The team suggests that in the context of real-world finances, a tiny weakness – even a 1% failure rate – could expose the system to systemic risks. They recommend that AI agents be “stress tested” before being put into practical use.
Hancheng Cao, an incoming assistant professor at Emory University, notes that the price negotiation study has limitations.
“The experiments were conducted in simulated environments that may not fully capture the complexity of real-world negotiations or user behavior,” says Cao.

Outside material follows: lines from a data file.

(* ===== verification/Witnesses.v ===== *)
(** * The handlers at work

    Runs of the handlers against the small server, with the theorems applied to
    them, and runs that show what goes wrong. *)

From Stdlib Require Import ZArith Lia.
From Stdlib Require Import Strings.Byte.
From stdpp Require Import base gmap list strings.
From S2P Require Import Prelude Growbuffer Posix S3Api Callbacks Copytool Paths Chunking Restore Archive Handlers Server.
Import Growbuffer Posix S3Api Callbacks Copytool Paths Chunking Restore Archive Handlers Server.

Module Witnesses.

Local Open Scope Z_scope.

Definition options : ct_options := mk_options false false false 5 30 "/mnt/fs" 4.

Definition quiet_options : ct_options := mk_options false false false 3 30 "/mnt/fs" 4.

Definition item (action : Z) : hsm_action_item :=
  mk_hai 72 action (mk_fid 1 2 3) (mk_fid 1 2 3) (mk_extent 0 whole_file) 7.

(** Descriptor 3 open on a file with the given contents, and a world with the
    given objects and faults. *)
Definition start (data : string) (objs : gmap string (list byte)) (faults : list (option fault))
    (lustre : list Z) : pst world :=
  mk_pst (mk_world objs ∅ faults lustre 0) {[ 3 := mk_file (bytes_of data) 0 [] ]} [] 0.

(** A put that fails once, before any data were taken, and is repeated. *)
Definition archive_start : pst world := start "hello" ∅ [Some (Early 1)] [].


Lemma ct_archive_data_stores_witness :
  exists s' rc, ct_archive_data (Some 1) "file" 3 (mk_stat true 5) (item 20) archive_start
      = Ret (s', rc)
    /\ within (archive_act "file" (extent_length (item 20) (mk_stat true 5)) 5) "file" 3
         archive_start s'
    /\ quota_held (trace s') = quota_held (trace archive_start)
    /\ (rc = 0 \/ rc = -1 \/ rc = - ENOMEM \/ rc = - EIO)
    /\ (rc = 0 -> Z.of_nat (length (next_bytes (mk_file (bytes_of "hello") 0 [])
                      (extent_length (item 20) (mk_stat true 5))))
                  = extent_length (item 20) (mk_stat true 5)
                  /\ object (env s') "file" = Some (next_bytes (mk_file (bytes_of "hello") 0 [])
                      (extent_length (item 20) (mk_stat true 5)))).
Proof.
  apply (ct_archive_data_stores (Some 1) "file" 3 (mk_stat true 5) (item 20)
    (mk_file (bytes_of "hello") 0 []) archive_start); done.
Defined.

(** ** Archives in parts *)

Lemma ct_archive_data_big_stores_witness :
  exists s' rc, ct_archive_data_big options (Some 1) "file" 3 (mk_stat true 5) (item 20)
      archive_start = Ret (s', rc)
    /\ within not_quota "file" 3 archive_start s' /\ (rc = 0 \/ rc = -1 \/ rc = - EIO)
    /\ (rc = 0 -> exists l n status,
          trace s' = trace archive_start ++ l ++ [ACommit "file" n (Some status)]
          /\ 5 <= Z.of_nat (length (bytes_of "hello"))
          /\ (status = S3StatusOK -> Forall uploading l ->
              object (env s') "file" = Some (take (Z.to_nat 5) (bytes_of "hello")))).
Proof.
  apply (ct_archive_data_big_stores options (Some 1) "file" 3 (mk_stat true 5) (item 20)
    (mk_file (bytes_of "hello") 0 []) archive_start); try done.
  intros w. apply not_elem_of_nil.
Defined.

(** The result, the object and the last act of a run. *)
Definition outcome_of (key : string) (r : outcome (pst world * Z))
    : option (Z * option (list byte) * option act) :=
  match r with
  | Ret (s, rc) => Some (rc, object (env s) key, last (trace s))
  | _ => None
  end.

(** A run in which every request succeeds. *)
Example archive_big_succeeds :
  outcome_of "file" (ct_archive_data_big options (Some 1) "file" 3 (mk_stat true 5) (item 20)
    (start "hello" ∅ [] []))
  = Some (0, Some (bytes_of "hello"), Some (ACommit "file" 111 (Some 0))).
Proof. vm_compute. reflexivity. Qed.

(** The same for a whole archive in parts: the server takes the list and then answers the
    commit with an internal error, and the result is 0 although no object exists. *)
Example archive_big_commit_error_run :
  outcome_of "file" (ct_archive_data_big options (Some 1) "file" 3 (mk_stat true 5) (item 20)
    (start "hello" ∅ [None; None; Some (Late 1)] []))
  = Some (0, None, Some (ACommit "file" 111 (Some 1))).
Proof. vm_compute. reflexivity. Qed.

Definition fresh_manager (parts : nat) : UploadManager :=
  mk_manager None (replicate parts None) 0 (mk_heap ∅ []) None 0.

(** Two parts of three bytes and a commit that is refused after the list was taken. *)
Definition refused_commit : pst world := start "hello" ∅ [None; None; Some (Late 1)] [].

Definition refused_parts : M world (bool * UploadManager) :=
  upload_parts options (Z.to_nat 2) (Some 1) "file" "upload" (put_data_for 3) 1 3 5 5 5
    (u64 (5 - u64 (3 * 0))) 0 (fresh_manager 2).

(** The parts and the first commit request: the bytes left, the last act and the object. *)
Definition refused_run : outcome (pst world * UploadManager) :=
  (r ← refused_parts; m ← lift (commit_body r.2); commit_request "file" "upload" m) refused_commit.

Lemma refused_run_ends :
  (fun r : pst world * UploadManager => (remaining r.2, last (trace r.1), object (env r.1) "file"))
    <$> match refused_run with Ret r => Some r | _ => None end
  = Some (0, Some (ACommit "file" 171 (Some 1)), None).
Proof. vm_compute. reflexivity. Qed.

Lemma archive_big_commit_error_ignored_witness :
  exists s2, upload_and_commit options (Some 1) "file" "upload" (put_data_for 3) 3 2 5 5 0
      (fresh_manager 2) refused_commit = Ret (s2, 0)
    /\ last (trace s2) = Some (ACommit "file" 171 (Some 1)) /\ object (env s2) "file" = None.
Proof.
  assert (match refused_parts refused_commit with Ret (_, (b, _)) => b | _ => false end = true) as Eb
    by (vm_compute; reflexivity).
  destruct (refused_parts refused_commit) as [[s1 [b m1]]| |] eqn:E; [subst b|done..].
  destruct (archive_big_commit_error_ignored options (Some 1) "file" "upload" 3 (bytes_of "hello") 5 3 2)
    with (m := fresh_manager 2) (mallocs := @nil bool) (ext := 5) (last := 0) (s := refused_commit) (s1 := s1) (m1 := m1)
    as (m2 & E2 & s2 & m3 & status & E3 & Htr & Hret); [unfold INT_MAX; lia|lia|lia|lia|lia|reflexivity|reflexivity|reflexivity|reflexivity| | |exact E|].
  - apply not_elem_of_nil.
  - exists 0%nat, []. reflexivity.
  - assert (refused_run = Ret (s2, m3)) as Erun.
    { unfold refused_run. rewrite (M_bind_Ret _ _ _ _ _ E). cbn [snd].
      erewrite M_bind_Ret by (unfold lift; by rewrite E2). exact E3. }
    pose proof refused_run_ends as Hends. rewrite Erun in Hends. injection Hends as Hrem Hlast Hobj.
    exists s2. split_and!; [by apply Hret|exact Hlast|exact Hobj].
Defined.

(** A part that failed after taking its data is not really repeated: its five
    further attempts have no bytes left to send, and the upload fails, although
    the server would have accepted the very next attempt. *)
Example archive_big_part_retry_sends_nothing :
  outcome_of "file" (ct_archive_data_big options (Some 1) "file" 3 (mk_stat true 5) (item 20)
    (start "hello" ∅ [None; Some (Late 1)] []))
  = Some (- EIO, None, Some (AUploadPart "file" 1 5)).
Proof. vm_compute. reflexivity. Qed.

(** ** Repeated puts *)

Lemma put_retry_never_succeeds_witness :
  exists s1 d1, put_request "file" (Z.of_nat (length (bytes_of "hello")))
        (put_data_of (Z.of_nat (length (bytes_of "hello"))) (bytes_of "hello"))
        (start "hello" ∅ [Some (Late 1)] []) = Ret (s1, d1)
    /\ put_again d1 = true /\ 0 < buffer_offset d1
    /\ exists s' d', with_retries (put_request "file" (Z.of_nat (length (bytes_of "hello")))) put_again
          (put_data_of (Z.of_nat (length (bytes_of "hello"))) (bytes_of "hello"))
          (start "hello" ∅ [Some (Late 1)] []) = Ret (s', d')
      /\ put_status d' <> S3StatusOK.
Proof.
  do 2 eexists. split; [vm_compute; reflexivity|]. split; [reflexivity|]. split; [reflexivity|].
  eapply (put_retry_never_succeeds "file" (bytes_of "hello"));
    [reflexivity|vm_compute; reflexivity|reflexivity|reflexivity].
Defined.

(** ** Restores *)

Definition bucket : gmap string (list byte) := {[ "file" := bytes_of "hello" ]}.

(** A download that fails once and is repeated. *)
Definition restore_start : pst world := start "" bucket [Some (Early 1)] [].

Lemma get_s3_object_restores_witness :
  exists s' rc d f', get_s3_object 10 "file" (new_get_data 3) restore_start = Ret (s', (rc, d))
    /\ object (env s') = object (env restore_start) /\ err_major s' = err_major restore_start
    /\ open_files s' !! 3 = Some f'
    /\ (rc = 0 /\ f_data f' = bytes_of "hello" \/ rc = - EIO)
    /\ (forall fd', fd' <> 3 -> open_files s' !! fd' = open_files restore_start !! fd').
Proof.
  apply (get_s3_object_restores "file" (bytes_of "hello") 3 (mk_file [] 0 [])); done.
Defined.

Lemma regular_file : forall w : world, exists st, (fstat 3 w).2 = inr st /\ st_isreg st = true.
Proof. intros w. by exists (mk_stat true 5). Qed.

Lemma ct_restore_data_restores_witness :
  exists s' rc f', ct_restore_data options "/mnt/fs" 10 (Some 1) 3 (item 21) "file" restore_start
      = Ret (s', rc)
    /\ object (env s') = object (env restore_start) /\ open_files s' !! 3 = Some f'
    /\ (0 <= rc -> f_data f' = bytes_of "hello")
    /\ (forall fd', fd' <> 3 -> open_files s' !! fd' = open_files restore_start !! fd').
Proof.
  apply (ct_restore_data_restores options "/mnt/fs" 10 (Some 1) 3 (item 21) "file" "/mnt/fs/file"
    "file" (bytes_of "hello") (mk_file [] 0 [])); try done. apply regular_file.
Defined.

Lemma ct_restore_data_no_target_witness :
  exists s', ct_restore_data options "/data" 10 (Some 1) 3 (item 21) "file" restore_start
      = Ret (s', 0) /\ only is_report restore_start s'.
Proof.
  apply (ct_restore_data_no_target options "/data" 10 (Some 1) 3 (item 21) "file" "/mnt/fs/file");
    [apply regular_file|done|done].
Defined.

(** ** Reports *)

(** The server is down for good, and the coordinator cannot be told at first. *)
Definition failing_start : pst world :=
  start "hello" ∅ (replicate 10 (Some (Early 1))) [0; 0; -110; -110].

Lemma ct_archive_reports_witness :
  exists s', ct_archive options "/mnt/fs" (item 20) (Some "file") failing_start = Ret (s', - EIO)
    /\ exists ct_rc,
         reported (if bool_decide (ct_rc = - ETIMEDOUT) then HP_FLAG_RETRY else 0) ct_rc (- EIO)
           failing_start s'
         /\ err_major s' = i32 (err_major failing_start + 1).
Proof.
  eexists. split; [vm_compute; reflexivity|].
  apply (ct_archive_reports options "/mnt/fs" (item 20) (Some "file")). vm_compute. reflexivity.
Defined.

(** The action cannot be begun, and so the run returns. *)
Lemma ct_process_item_quiet_witness :
  exists s', ct_process_item quiet_options "/mnt/fs" 10 (item 20)
        (start "hello" ∅ [] (replicate 7 (-5))) = Ret (s', -5)
    /\ logs no_transfer (start "hello" ∅ [] (replicate 7 (-5))) s'.
Proof.
  eexists. split; [vm_compute; reflexivity|].
  apply (ct_process_item_quiet quiet_options "/mnt/fs" 10 (item 20) _ _ (-5));
    [reflexivity|reflexivity|vm_compute; reflexivity].
Defined.

(** And a file to archive makes it undefined. *)
Example quiet_archive_crashes :
  ct_process_item quiet_options "/mnt/fs" 10 (item 20) archive_start = Crash.
Proof. vm_compute. reflexivity. Qed.

(** The status a restore leaves: the result, the file's contents, the reports. *)
Definition restore_of (r : outcome (pst world * Z)) : option (Z * option (list byte)) :=
  match r with
  | Ret (s, rc) => Some (rc, f_data <$> open_files s !! 3)
  | _ => None
  end.

Definition eager_options : ct_options := mk_options false false false 5 0 "/mnt/fs" 4.

(** A restored file can be reported as failed: when the reporting period has
    passed and the second progress report fails all its seven times, its error
    becomes the result of [ct_restore_data], although the file is complete. *)
Example restore_late_report_failure :
  restore_of (ct_restore_data eager_options "/mnt/fs" 10 (Some 1) 3 (item 21) "file"
    (start "" bucket [] (0 :: replicate 7 (-5))))
  = Some (-5, Some (bytes_of "hello")).
Proof. vm_compute. reflexivity. Qed.

End Witnesses.
(* ===== verification/Reports.v ===== *)
(** * lhsmtool_s3.c: every action returns and is reported

    When [ct_restore] and [ct_process_item] return, and what has then been reported to the
    coordinator. *)

From Stdlib Require Import ZArith Lia.
From Stdlib Require Import Strings.Byte.
From stdpp Require Import base gmap list strings.
From S2P Require Import Prelude Posix S3Api Callbacks Copytool Paths Restore Archive Handlers Server Witnesses.
Import Posix S3Api Callbacks Copytool Paths Restore Archive Handlers.

Module Reports.

Local Open Scope Z_scope.

Section Restores.
Context {ST : S3Statuses} {LAWS : S3StatusLaws ST} {W : Type} {L : LibS3 W}
  {LO : LibS3Objects W ST L} {LL : Llapi W} {OS : Os W} {LC : LustreCodes} {ISO : Isolated W}.
Context (ct_opt : ct_options) (path_prefix : string).

(** The file to be filled is the regular file with descriptor [fd]. *)
Record regular_given (fd : Z) : Prop := {
  rg_fd hcp w : (llapi_hsm_action_get_fd hcp w).2 = fd;
  rg_regular w : exists st, (fstat fd w).2 = inr st /\ st_isreg st = true
}.

(** The handler's middle part returns. *)
Lemma restore_file_returns fd fuel hcp hai path s :
  regular_given fd ->
  (o_dry_run ct_opt = false -> 0 <= fd -> restorable ct_opt path_prefix fuel fd hai path s) ->
  exists s' r, restore_file ct_opt path_prefix fuel hcp hai (Some path) s = Ret (s', r).
Proof.
  intros [fd_given regular] Hready. unfold restore_file.
  destruct (does_ask any_act _ (get_dfid_apart hcp) s) as (s1 & d & E1 & O1).
  erewrite M_bind_Ret by exact E1. case_bool_decide; [by eexists _, _|].
  destruct (o_dry_run ct_opt); [by eexists _, _|].
  destruct (does_ask any_act _ (get_fd_apart hcp) s1) as (s2 & fd' & E2 & O2).
  erewrite M_bind_Ret by exact E2.
  pose proof (ask_only any_act _ _ _ _ (get_fd_apart hcp) E2) as [_ ->]. rewrite fd_given.
  case_bool_decide; [by eexists _, _|]. unfold path_of. erewrite M_bind_Ret by reflexivity.
  destruct (ct_restore_data_returns ct_opt path_prefix fuel hcp fd hai path s2 regular) as (s3 & rc & E3).
  { eapply restorable_only, restorable_only; [exact O2|exact O1|]. apply Hready; [done|lia]. }
  erewrite M_bind_Ret by exact E3. case_bool_decide; by eexists _, _.
Qed.

(** The whole handler returns. *)
Lemma restore_returns fd fuel hai path s :
  begin_gives -> regular_given fd ->
  (o_dry_run ct_opt = false -> 0 <= fd -> restorable ct_opt path_prefix fuel fd hai path s) ->
  exists s' rc, ct_restore ct_opt path_prefix fuel hai (Some path) s = Ret (s', rc).
Proof.
  intros Hb regular Hready. unfold ct_restore.
  destruct (does_ask any_act _ (mdt_index_apart (o_mnt_fd ct_opt) (hai_fid hai)) s) as (s1 & [rc0 idx] & E1 & O1).
  erewrite M_bind_Ret by exact E1. cbv beta iota zeta. case_bool_decide; [by eexists _, _|].
  unfold ct_begin_restore. destruct (does_begin None hai idx 0 false s1) as (s2 & [rc1 hcp] & E2 & O2).
  erewrite M_bind_Ret by exact E2. cbv beta iota zeta.
  assert (exists s3 rc fd' flags, (if bool_decide (rc1 < 0) then mret (rc1, -1, 0)
      else restore_file ct_opt path_prefix fuel hcp hai (Some path)) s2 = Ret (s3, (rc, fd', flags)))
    as (s3 & rc & fd' & flags & E3).
  { case_bool_decide; [by eexists _, _, _, _|].
    destruct (restore_file_returns fd fuel hcp hai path s2 regular) as (s3 & [[rc fd'] fl] & E).
    - intros. eapply restorable_only, restorable_only; [exact O2|exact O1|]. by apply Hready.
    - by exists s3, rc, fd', fl. }
  erewrite M_bind_Ret by exact E3. cbv beta iota zeta.
  assert (exists s4, close_fd fd' s3 = Ret (s4, tt)) as (s4 & E4)
    by (unfold close_fd; destruct (bool_decide (fd' < 0)); by eexists).
  erewrite M_bind_Ret by exact E4.
  destruct (does_action_done hcp hai flags rc Hb s4) as (s5 & rcd & E5 & _).
  erewrite M_bind_Ret by exact E5. by eexists _, _.
Qed.

(** C32. A restore action returns and is reported. Whatever libs3, Lustre and the file do, a
    run of [ct_restore] that returns either failed to find the file's MDT (nothing is then
    sent to the coordinator, and the result is negative) or has ended with exactly one
    completed report, or the seven failed attempts at it: with the action's own result,
    with the retry flag only for [-ETIMEDOUT], and with [err_major] counted at most once,
    for an error. And it does return, in a dry run or when the action is [restorable]: the
    whole file is asked for (another extent below the prefix runs into an assertion), the
    path fits its buffers, and the volatile file is regular, open and empty; the object
    may be missing, and any request may fail. *)
Theorem ct_restore_reports fuel hai path s :
  (forall s' rc, ct_restore ct_opt path_prefix fuel hai path s = Ret (s', rc) ->
     (trace s' = trace s /\ rc < 0)
     \/ exists flags ct_rc, reported flags ct_rc rc s s'
         /\ (flags = 0 \/ (ct_rc = - ETIMEDOUT /\ flags = HP_FLAG_RETRY))
         /\ (err_major s' = err_major s \/ (ct_rc < 0 /\ err_major s' = i32 (err_major s + 1))))
  /\ (forall fd p, begin_gives -> regular_given fd -> path = Some p ->
      (o_dry_run ct_opt = false -> 0 <= fd -> restorable ct_opt path_prefix fuel fd hai p s) ->
      exists s' rc, ct_restore ct_opt path_prefix fuel hai path s = Ret (s', rc)).
Proof.
  split; [intros s' rc; apply restore_reports|].
  intros fd p Hb Hreg -> Hready. by eapply restore_returns.
Qed.
End Restores.

Section Items.
Context {ST : S3Statuses} {LAWS : S3StatusLaws ST} {W : Type} {L : LibS3 W}
  {LO : LibS3Objects W ST L} {LM : LibS3Multipart W ST L} {LL : Llapi W} {OS : Os W}
  {LC : LustreCodes} {ISO : Isolated W}.
Context (ct_opt : ct_options) (path_prefix : string).

(** The action's file has descriptor [fd] and status [st], and if it is large, no allocation
    fails. *)
Record file_given (fd : Z) (st : stat) : Prop := {
  fg_fd hcp w : (llapi_hsm_action_get_fd hcp w).2 = fd;
  fg_stat w : (fstat fd w).2 = inr st;
  fg_malloc : MAX_OBJ_SIZE_LEVEL <= st_size st -> forall n w, (malloc n w).2 = true;
  fg_small : MAX_OBJ_SIZE_LEVEL <= st_size st -> forall w, false ∉ (small_mallocs w).2
}.

(** What the action of an item on the file at [path] needs in order to return. *)
Definition ready (fd : Z) (st : stat) (fuel : nat) (hai : hsm_action_item) (path : string) (s : pst W) : Prop :=
  (hai_action hai = HSMA_ARCHIVE -> o_dry_run ct_opt = false -> archivable ct_opt path_prefix fd st hai path s)
  /\ (hai_action hai = HSMA_RESTORE -> st_isreg st = true
      /\ (o_dry_run ct_opt = false -> 0 <= fd -> restorable ct_opt path_prefix fuel fd hai path s)).

Lemma dispatch_returns fd st fuel hai path s :
  begin_gives -> file_given fd st -> ready fd st fuel hai path s ->
  hai_action hai = HSMA_ARCHIVE \/ hai_action hai = HSMA_RESTORE ->
  exists s' rc, dispatch ct_opt path_prefix fuel hai (Some path) s = Ret (s', rc).
Proof.
  intros Hb G [Ha Hr] Hact. unfold dispatch. case_bool_decide.
  - destruct G. apply (archive_returns ct_opt path_prefix fd st); auto.
  - rewrite bool_decide_eq_true_2 by naive_solver. destruct Hr as [Hreg Hready]; [naive_solver|].
    apply (restore_returns ct_opt path_prefix fd); [done| |done].
    split; [apply G|]. intros w. exists st. split; [apply G|done].
Qed.

(** C6. Every item of the coordinator is reported, once. A run of [ct_process_item] that
    returns has answered an action it does not know (removal and cancellation included)
    with one report of [EINVAL] and the result 0; or has sent nothing and returned an error
    (the file's path or MDT was not found); or has ended with exactly one completed report
    of the action's result, or the seven failed attempts at it. And it does return, when an
    action other than archive and restore is asked for, or when paths are looked up (the
    verbosity is at least INFO, or it is a dry run) and the item is [ready] at the path that
    Lustre gives, if it gives one: the path fits its buffers, the extent is valid, and for
    a restore it is the whole file. *)
Theorem ct_process_item_reports fuel hai s :
  (forall s' rc, ct_process_item ct_opt path_prefix fuel hai s = Ret (s', rc) ->
     item_reported hai s s' rc)
  /\ (forall fd st, begin_gives -> file_given fd st ->
      (hai_action hai <> HSMA_ARCHIVE /\ hai_action hai <> HSMA_RESTORE)
      \/ ((LLAPI_MSG_INFO <= o_verbose ct_opt \/ o_dry_run ct_opt = true)
          /\ forall rc path, (llapi_fid2path (o_mnt ct_opt) (hai_fid hai) (env s)).2 = (rc, path) ->
               0 <= rc -> ready fd st fuel hai path s) ->
      exists s' rc, ct_process_item ct_opt path_prefix fuel hai s = Ret (s', rc)).
Proof.
  split; [intros s' rc; apply process_item_reports|].
  intros fd st Hb G Hcase. unfold ct_process_item.
  destruct (bool_decide (hai_action hai <> HSMA_ARCHIVE) && bool_decide (hai_action hai <> HSMA_RESTORE)) eqn:Eact.
  { destruct (does_action_done None hai 0 (- EINVAL) Hb s) as (s1 & r & E & _).
    erewrite M_bind_Ret by exact E. by eexists _, _. }
  assert (hai_action hai = HSMA_ARCHIVE \/ hai_action hai = HSMA_RESTORE) as Hact.
  { destruct (decide (hai_action hai = HSMA_ARCHIVE)); [by left|].
    destruct (decide (hai_action hai = HSMA_RESTORE)); [by right|].
    by rewrite !bool_decide_eq_true_2 in Eact by done. }
  destruct Hcase as [[]|[Hlook Hready]]; [by destruct Hact|].
  assert (bool_decide (o_verbose ct_opt >= LLAPI_MSG_INFO) || o_dry_run ct_opt = true) as ->
    by (destruct Hlook as [?| ->]; [rewrite bool_decide_eq_true_2 by lia; done|by rewrite orb_true_r]).
  destruct (does_ask any_act _ (fid2path_apart (o_mnt ct_opt) (hai_fid hai)) s) as (s1 & [rc p] & E & O).
  clear Eact. erewrite M_bind_Ret by exact E.
  pose proof (ask_only any_act _ _ _ _ (fid2path_apart _ _) E) as [_ Hp]. cbv beta iota zeta.
  case_bool_decide; [by eexists _, _|]. apply (dispatch_returns fd st); [done|done| |done].
  destruct (Hready rc p (eq_sym Hp) ltac:(lia)) as [Ha Hr]. split.
  - intros. eapply archivable_only; [exact O|auto].
  - intros Hrs. destruct (Hr Hrs). split; [done|]. intros. eapply restorable_only; [exact O|auto].
Qed.
End Items.

Import Server Witnesses.

(** The object is not there: three requests, and the failure is reported. *)
Definition missing_start : pst world := start "" ∅ [] [].

Lemma ct_restore_reports_witness :
  exists s' rc, ct_restore options "/mnt/fs" 10 (item 21) (Some "file") missing_start = Ret (s', rc)
    /\ rc = - EIO
    /\ exists flags ct_rc, reported flags ct_rc rc missing_start s'.
Proof.
  destruct (ct_restore_reports (W := world) options "/mnt/fs" 10 (item 21) (Some "file") missing_start)
    as [Hrep Hret].
  destruct (Hret 3 "file" server_begin_gives) as (s' & rc & E); [by split; [|apply regular_file]|done| |].
  { intros _ _. exists "/mnt/fs/file", (Some "file"). split_and!; [done|done|]. intros key [= <-].
    split_and!; [done|done|done|done|by exists []]. }
  exists s', rc. split; [exact E|]. assert (rc = - EIO) as ->.
  { vm_compute in E. by injection E. }
  split; [done|]. destruct (Hrep s' (- EIO) E) as [[Ht _]|(fl & ct_rc & Hr & _)]; [|by exists fl, ct_rc].
  vm_compute in E. by injection E as <-.
Defined.

Lemma ct_process_item_reports_witness :
  exists s' rc, ct_process_item options "/mnt/fs" 10 (item 20) failing_start = Ret (s', rc)
    /\ rc = - EIO /\ item_reported (item 20) failing_start s' rc.
Proof.
  destruct (ct_process_item_reports (W := world) options "/mnt/fs" 10 (item 20) failing_start) as [Hrep Hret].
  destruct (Hret 3 (mk_stat true 5) server_begin_gives) as (s' & rc & E); [by split| |].
  { right. split; [by left|]. intros rc path [= <- <-] _. split; [|done]. intros _ _.
    split_and!; [by eexists _, _|by eexists|done..]. }
  exists s', rc. split; [exact E|]. split; [|by apply Hrep].
  vm_compute in E. by injection E.
Defined.

End Reports.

Pei, the researcher, says researchers and industry practitioners are experimenting with a variety of strategies to reduce these risks. These include refining the prompts given to AI agents, enabling agents to use external tools or code to make better decisions, coordinating multiple models to double-check each other’s work, and fine-tuning models on domain-specific financial data – all of which have shown promise in improving performance.
Many prominent AI shopping tools are currently limited to product recommendation. In April, for example, Amazon launched “Buy for Me,” an AI agent that helps customers find and buy products from other brands’ sites if Amazon doesn’t sell them directly.
While price negotiation is rare in consumer e-commerce, it’s more common in business-to-business transactions. Alibaba.com has rolled out a sourcing assistant called Accio, built on its open source Qwen models, that helps businesses find suppliers and research products. The company said it has no plans to automate price bargaining so far, citing high risk.
That may be a wise move. For now, Pei advises consumers to treat AI shopping assistants as helpful tools—not stand-ins for humans in decision-making.
“I don’t think we are fully ready to delegate our decisions to AI shopping agents,” he says. “So maybe just use it as an information tool, not a negotiator.”